Imbalanced mitochondrial function provokes heterotaxy via aberrant ciliogenesis

Detalhes bibliográficos
Autor(a) principal: Burkhalter, Martin D.
Data de Publicação: 2019
Outros Autores: Sridhar, Arthi, Sampaio, Pedro, Jacinto, Raquel, Burczyk, Martina S., Donow, Cornelia, Angenendt, Max, Hempel, Maja, Walther, Paul, Pennekamp, Petra, Omran, Heymut, Lopes, Susana S., Ware, Stephanie M., Philipp, Melanie
Tipo de documento: Artigo
Idioma: eng
Título da fonte: Repositório Científico de Acesso Aberto de Portugal (Repositórios Cientìficos)
DOI: 10.1172/JCI98890
Texto Completo: https://doi.org/10.1172/JCI98890
Resumo: About 1% of all newborns are affected by congenital heart disease (CHD).

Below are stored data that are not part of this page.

(** * update_cursor_mcp_config.py: the Cursor MCP configuration updater

    A shallow embedding of [server/scripts/update_cursor_mcp_config.py] and
    the properties of its only procedure, [main].

    What is modelled, and how:
    - A Python [str] is a list of Unicode code points ([text]); a text file
      is modelled by the [str] that reading it in text mode returns.
    - A value built by [json.load] is a [pyobj]; a [dict] is an association
      list, because Python dicts keep insertion order and [json.dump] writes
      the keys in that order.
    - [in], [x[k]] and [x[k] = v] follow Python on every kind of value that
      [json.load] can return, with the exceptions [TypeError] and [KeyError].
    - [json.load] is the recursive-descent decoder of [json.decoder] and
      [json.scanner]; [json.dump(..., indent=2, ensure_ascii=False)] is the
      chunk generator of [json.encoder].
    - Writing a file opened with [encoding='utf-8'] raises
      [UnicodeEncodeError] at the first chunk that holds a surrogate code
      point; the chunks before it reach the file.
    - [main] runs in a [world]: the home directory, the three files it
      touches, and the log of what it did to them and printed.

    - A float is carried by the text [json.dump] writes for it.  The
      function [float_repr] from a literal to that text stands for
      [float.__repr__(float(lit))]; it is a parameter, of which the round
      trip through [float] is assumed.

    The environment of a run is its home directory; the rest of it is the
    same for every run: the locale decodes the key file, the standard
    output encodes every line printed, the three paths are regular files
    that can be read and written, the home directory is not the root, and
    Python's limits on recursion depth and on the number of digits of an
    [int] are not reached. *)

From Stdlib Require Import String Ascii List NArith ZArith Bool Lia.
From Stdlib Require Import DecimalN DecimalZ DecimalFacts.
Import ListNotations.

(* ================================================================== *)
(** * Text *)

Definition text := list N.

(** An ASCII literal as a [text]. *)
Definition str (s : string) : text :=
  map N_of_ascii (list_ascii_of_string s).

(** The same, with every apostrophe standing for a double quote: the way
    JSON texts are written down in this file. *)
Definition jstr (s : string) : text :=
  map (fun c => if N.eqb c 39 then 34%N else c) (str s).

Fixpoint text_eqb (a b : text) : bool :=
  match a, b with
  | [], [] => true
  | x :: a', y :: b' => N.eqb x y && text_eqb a' b'
  | _, _ => false
  end.

(** [s.startswith(p)] *)
Fixpoint startswith (p s : text) : bool :=
  match p, s with
  | [], _ => true
  | x :: p', y :: s' => N.eqb x y && startswith p' s'
  | _ :: _, [] => false
  end.

(** [p in s] for two strings: [p] occurs in [s] as a substring. *)
Fixpoint substring_in (p s : text) : bool :=
  startswith p s ||
  match s with
  | [] => false
  | _ :: s' => substring_in p s'
  end.

(** [str.isspace] on one code point (Python's [Py_UNICODE_ISSPACE]). *)
Definition isspace (c : N) : bool :=
  ((9 <=? c) && (c <=? 13) || (28 <=? c) && (c <=? 32)
   || (c =? 133) || (c =? 160) || (c =? 5760)
   || (8192 <=? c) && (c <=? 8202)
   || (c =? 8232) || (c =? 8233) || (c =? 8239) || (c =? 8287)
   || (c =? 12288))%N.

Fixpoint lstrip (s : text) : text :=
  match s with
  | [] => []
  | c :: s' => if isspace c then lstrip s' else s
  end.

Definition rstrip (s : text) : text := rev (lstrip (rev s)).

(** [s.strip()] *)
Definition strip (s : text) : text := rstrip (lstrip s).

(** A surrogate code point cannot be encoded as UTF-8. *)
Definition is_surrogate (c : N) : bool := ((55296 <=? c) && (c <=? 57343))%N.

Definition encodable (s : text) : bool := forallb (fun c => negb (is_surrogate c)) s.

(* ================================================================== *)
(** * Python values *)

#[warnings="-register-all"]
Inductive pyobj : Type :=
| PyNone
| PyBool (b : bool)
| PyInt (z : Z)
| PyFloat (repr : text)
| PyStr (s : text)
| PyList (items : list pyobj)
| PyDict (items : list (text * pyobj)).

Definition dict := list (text * pyobj).

(** Induction with the hypotheses for the values held in lists and dicts. *)
Section PyobjInd.
Variable P : pyobj -> Prop.
Hypothesis HNone : P PyNone.
Hypothesis HBool : forall b, P (PyBool b).
Hypothesis HInt : forall z, P (PyInt z).
Hypothesis HFloat : forall l, P (PyFloat l).
Hypothesis HStr : forall s, P (PyStr s).
Hypothesis HList : forall l, Forall P l -> P (PyList l).
Hypothesis HDict : forall d, Forall (fun kv => P (snd kv)) d -> P (PyDict d).

Fixpoint pyobj_nested_ind (o : pyobj) : P o :=
  match o with
  | PyNone => HNone
  | PyBool b => HBool b
  | PyInt z => HInt z
  | PyFloat l => HFloat l
  | PyStr s => HStr s
  | PyList l =>
      HList l ((fix go (l : list pyobj) : Forall P l :=
                match l with
                | [] => Forall_nil _
                | x :: l' => Forall_cons _ (pyobj_nested_ind x) (go l')
                end) l)
  | PyDict d =>
      HDict d ((fix go (d : dict) : Forall (fun kv => P (snd kv)) d :=
                match d with
                | [] => Forall_nil _
                | kv :: d' =>
                    Forall_cons (P := fun kv => P (snd kv)) kv
                                (pyobj_nested_ind (snd kv)) (go d')
                end) d)
  end.
End PyobjInd.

Recent findings identify aberrantly functioning cilia as a possible source for CHD. Faulty cilia also prevent the development of proper left-right asymmetry and cause heterotaxy, the incorrect placement of visceral organs. Intriguingly, signaling cascades such as mTor that influence mitochondrial biogenesis also affect ciliogenesis, and can cause heterotaxy-like phenotypes in zebrafish. Here, we identify levels of mitochondrial function as a determinant for ciliogenesis and a cause for heterotaxy. We detected reduced mitochondrial DNA content in biopsies of heterotaxy patients. Manipulation of mitochondrial function revealed a reciprocal influence on ciliogenesis and affected cilia-dependent processes in zebrafish, human fibroblasts and Tetrahymena thermophila. Exome analysis of heterotaxy patients revealed an increased burden of rare damaging variants in mitochondria-associated genes as compared to 1000 Genome controls. Knockdown of such candidate genes caused cilia elongation and ciliopathy-like phenotypes in zebrafish, which could not be rescued by RNA encoding damaging rare variants identified in heterotaxy patients. Our findings suggest that ciliogenesis is coupled to the abundance and function of mitochondria. Our data further reveal disturbed mitochondrial function as an underlying cause for heterotaxy-linked CHD and provide a mechanism for unexplained phenotypes of mitochondrial disease.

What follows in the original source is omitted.